• [Collected data entries]:
(** Loading the subsections restores byte order, features and rings. *)
Lemma restored_fields d d0 :
  let d' := restore_rings d (restore_features d (restore_endian d d0)) in
  (status d' = status d0 /\ isr d' = isr d0 /\ queue_sel d' = queue_sel d0 /\ host_features d' = host_features d0 /\
   config d' = config d0) /\
  device_endian d' = (if virtio_device_endian_needed d then device_endian d else device_endian d0) /\
  guest_features d' = (if virtio_64bit_features_needed d then guest_features d else guest_features d0) /\
  vq d' = (if virtio_virtqueue_needed d then zip_with with_rings (vq d) (vq d0) else vq d0).
Proof. unfold restore_rings, restore_features, restore_endian. by repeat case_match. Qed.

(** A byte order that is not saved is the default one. *)
Lemma endian_default d :
  device_endian d <> VIRTIO_DEVICE_ENDIAN_UNKNOWN ->
  (if virtio_device_endian_needed d then device_endian d else virtio_default_endian) = device_endian d.
Proof.
  intros Hu. unfold virtio_device_endian_needed, virtio_default_endian.
  destruct (virtio_has_feature _ _), (device_endian d); done.
Qed.

Lemma fix_endian d (s5 : vstate B) :
  device_endian d <> VIRTIO_DEVICE_ENDIAN_UNKNOWN ->
  device_endian (vdev s5) = (if virtio_device_endian_needed d then device_endian d else VIRTIO_DEVICE_ENDIAN_UNKNOWN) ->
  (if bool_decide (device_endian (vdev s5) = VIRTIO_DEVICE_ENDIAN_UNKNOWN)
   then mod_vdev s5 (fun d => {| d with device_endian := virtio_default_endian |}) else s5)
  = mod_vdev s5 (fun d5 => {| d5 with device_endian := device_endian d |}).
Proof.
  intros Hu E. pose proof (endian_default d Hu) as Hd. rewrite E. destruct (virtio_device_endian_needed d).
  - rewrite bool_decide_false, <- E by done. by destruct s5 as [? [] ? ?].
  - by rewrite bool_decide_true, Hd.
Qed.
(** [virtio_msg_handle_request] on a request that was just taken. *)
Lemma handle_request_served P s head l :
  rings_ok s -> 0 <= msg_vq (backend s) < VIRTIO_QUEUE_MAX ->
  let q := queue s (msg_vq (backend s)) in
  used_ok (mem s) q -> bounce (mem s) = None -> job_ok P (mem s) (big s) q head l ->
  exists s', virtio_msg_handle_request
      (set_mem (upd_queue s (msg_vq (backend s)) pop_queue) (mem (take_head s (msg_vq (backend s))))) (elem_of head l)
    = Done s' /\ served s head l s'.
Proof.
  intros Hs Hn q Hu Hb Hj. set (n := msg_vq (backend s)) in *. set (a := req_addr l) in *.
  destruct (take_head_used s n Hs Hn Hu) as (T1 & T2 & T3 & T4). fold q in T1, T2, T3, T4.
  destruct (take_head_mem s n) as (mt & Et & _ & Hbt). rewrite Et in *. cbn [mem set_mem] in *. clear Et.
  set (s1 := set_mem (upd_queue s n pop_queue) mt).
  assert (Hs1 : rings_ok s1).
  { apply rings_ok_set; [done|by apply pop_queue_ok, queue_ok_at|apply T2]. }
  assert (Hin : in_ram mt a SIZEOF_MsgReq = true).
  { rewrite (in_ram_same (mem s)) by apply T1. by eapply job_in_ram. }
  assert (Hfb : first_base (out_sg (elem_of head l)) = RamPtr a).
  { destruct (jo_first _ _ _ _ _ _ Hj) as (b & rest & E & _). unfold a, req_addr. cbn [elem_of out_sg]. by rewrite E. }
  destruct (request_block s1 a Hin (ok_mem s1 Hs1)) as (s2 & E2 & m2 & E2' & [B1 B2 B3 B4]).
  change (block (mem s1) a) with (block mt a) in *. change (mem s1) with mt in *. change (big s1) with (big s) in *.
  change (msg_host (backend s1)) with (msg_host (backend s)) in *.
  rewrite (block_agree _ (mem s) mt a T1) in * by (intros x Hx; by apply (jo_apart _ _ _ _ _ _ Hj)).
  assert (Ereq : virtio_msg_handle_request s1 (elem_of head l)
                 = virtio_msg_complete_request s2 (elem_of head l) (iov_size (out_sg (elem_of head l)))).
  { unfold virtio_msg_handle_request. rewrite Hfb. change (mem s1) with mt. change (big s1) with (big s).
    destruct (lift _) as [bs| |]; [|done..]. cbn [mbind outcome_bind] in *. by rewrite E2. }
  rewrite Ereq. clear Ereq E2. unfold virtio_msg_complete_request.
  set (hb := msg_spec _ _ _) in *.
  assert (Hag2 : agree (fun x => ~ in_blk a x) mt m2) by done.
  assert (Eq2 : queue s2 n = pop_queue q) by (rewrite E2'; apply (queue_upd s n); done).
  assert (Hvr2 : vring (queue s2 n) = vring q) by by rewrite Eq2.
  assert (Hu2 : used_ok m2 q).
  { destruct T2 as (_ & U2 & U3). split; [done|]. split; [done|]. by rewrite (in_ram_same mt) by apply Hag2. }
  assert (Hs2 : rings_ok s2) by (rewrite E2'; split; [done|apply Hs1]).
  assert (Hel : elem_ok m2 (num (vring q)) (elem_of head l)).
  { destruct Hj as [J1 J2 J3 J4 _ _]. apply elem_of_ok; [done|done| |congruence].
    eapply Forall_impl; [exact J4|]. intros b [? ?]. split; [done|].
    rewrite (in_ram_same mt) by apply Hag2. by rewrite (in_ram_same (mem s)) by apply T1. }
  assert (Hnum : num (vring q) <= VIRTQUEUE_MAX_SIZE) by apply (queue_ok_at s n Hs Hn).
  assert (Em2 : mem s2 = m2) by by rewrite E2'. assert (Evq : msg_vq (backend s2) = n) by by rewrite E2'.
  destruct (push_notify s2 n (num (vring q)) (elem_of head l) (iov_size (out_sg (elem_of head l))) Hs2 Hn)
    as (s3 & E3 & C); [rewrite Em2; by eapply used_ok_ring|rewrite Em2; congruence|by rewrite Em2|done|].
  exists s3. rewrite Evq. split.
  { destruct (virtqueue_push s2 n _ _) as [s'| |] eqn:Ep; [|done..]. cbn [mbind outcome_bind] in *.
    replace (msg_vq (backend s')) with n; [done|].
    destruct (virtqueue_push_spec s2 n (num (vring q)) (elem_of head l) (iov_size (out_sg (elem_of head l))) Hs2 Hn)
      as (mp & _ & _ & _ & _ & Ep'); [rewrite Hvr2; destruct Hu as (_ & ? & _); lia|by rewrite Em2|].
    rewrite Ep' in Ep. injection Ep as <-. done. }
  assert (A3 : agree (fun x => ~ used_region (queue s2 n) x) m2 (mem s3)) by (rewrite <- Em2; apply C).
  split; [|rewrite (cp_backend _ _ _ _ _ C)|by rewrite (cp_backend _ _ _ _ _ C)].
  - apply (exchange_intro s s2 s3 n head _ _ mt); rewrite ?Em2; try done; [by rewrite E2'|].
    intros x Hx. by apply (jo_apart _ _ _ _ _ _ Hj).
  - fold a. rewrite (block_agree _ _ _ _ A3).
    + rewrite B3, E2'. symmetry. apply surjective_pairing.
    + intros x Hx Hx'. unfold used_region in Hx'. rewrite Hvr2 in Hx'. by apply (jo_apart _ _ _ _ _ _ Hj x).
Qed.

(** ** The whole queue *)

(** The requests [js] wait on the queue: the available ring and the descriptors
    lie in the region [P], which the device only reads, and the blocks are apart
    from each other. *)
Record pending (P : Z -> Prop) s (js : list (Z * list buffer)) : Prop := {
  pe_rings : rings_ok s;
  pe_vq : 0 <= msg_vq (backend s) < VIRTIO_QUEUE_MAX;
  pe_used : used_ok (mem s) (msg_queue s);
  pe_bounce : bounce (mem s) = None;
  pe_apart : forall x, used_region (msg_queue s) x -> ~ P x;
  pe_avail : footprint P (avail (vring (msg_queue s))) (4 + 2 * num (vring (msg_queue s)));
  pe_idx : vring_avail_idx (mem s) (big s) (msg_queue s) = u16 (last_avail_idx (msg_queue s) + Z.of_nat (length js));
  pe_len : Z.of_nat (length js) <= num (vring (msg_queue s));
  pe_jobs : forall i head l, js !! i = Some (head, l) ->
    vring_avail_ring (mem s) (big s) (msg_queue s)
      (u16 (last_avail_idx (msg_queue s) + Z.of_nat i) mod num (vring (msg_queue s))) = head /\
    job_ok P (mem s) (big s) (msg_queue s) head l;
  pe_disj : forall i j ji jj, i <> j -> js !! i = Some ji -> js !! j = Some jj ->
    forall x, in_blk (req_addr ji.2) x -> ~ in_blk (req_addr jj.2) x
}.

Lemma served_queue s head l s' :
  served s head l s' -> vring (msg_queue s') = vring (msg_queue s) /\ big s' = big s /\
    last_avail_idx (msg_queue s') = u16 (last_avail_idx (msg_queue s) + 1).
Proof.
  intros [Hex _ Q3]. destruct (ex_queue Hex) as [Q1 Q2], (ex_dev Hex) as [D1 D2].
  rewrite Q3. split; [done|]. split; [|done].
  unfold big, virtio_access_is_big_endian, virtio_has_feature. by rewrite D1, D2.
Qed.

• [ACTION ITEM]: Looking at the entries above, can you reproduce exactly the lines from the one that holds "split; [|rewrite (cp_backend" through the one that holds "intros x Hx.", and only those?

• [RESPONSE AREA]:
  split; [|rewrite (cp_backend _ _ _ _ _ C)|by rewrite (cp_backend _ _ _ _ _ C)].
  - apply (exchange_intro s s2 s3 n head _ _ mt); rewrite ?Em2; try done; [by rewrite E2'|].
    intros x Hx. by apply (jo_apart _ _ _ _ _ _ Hj).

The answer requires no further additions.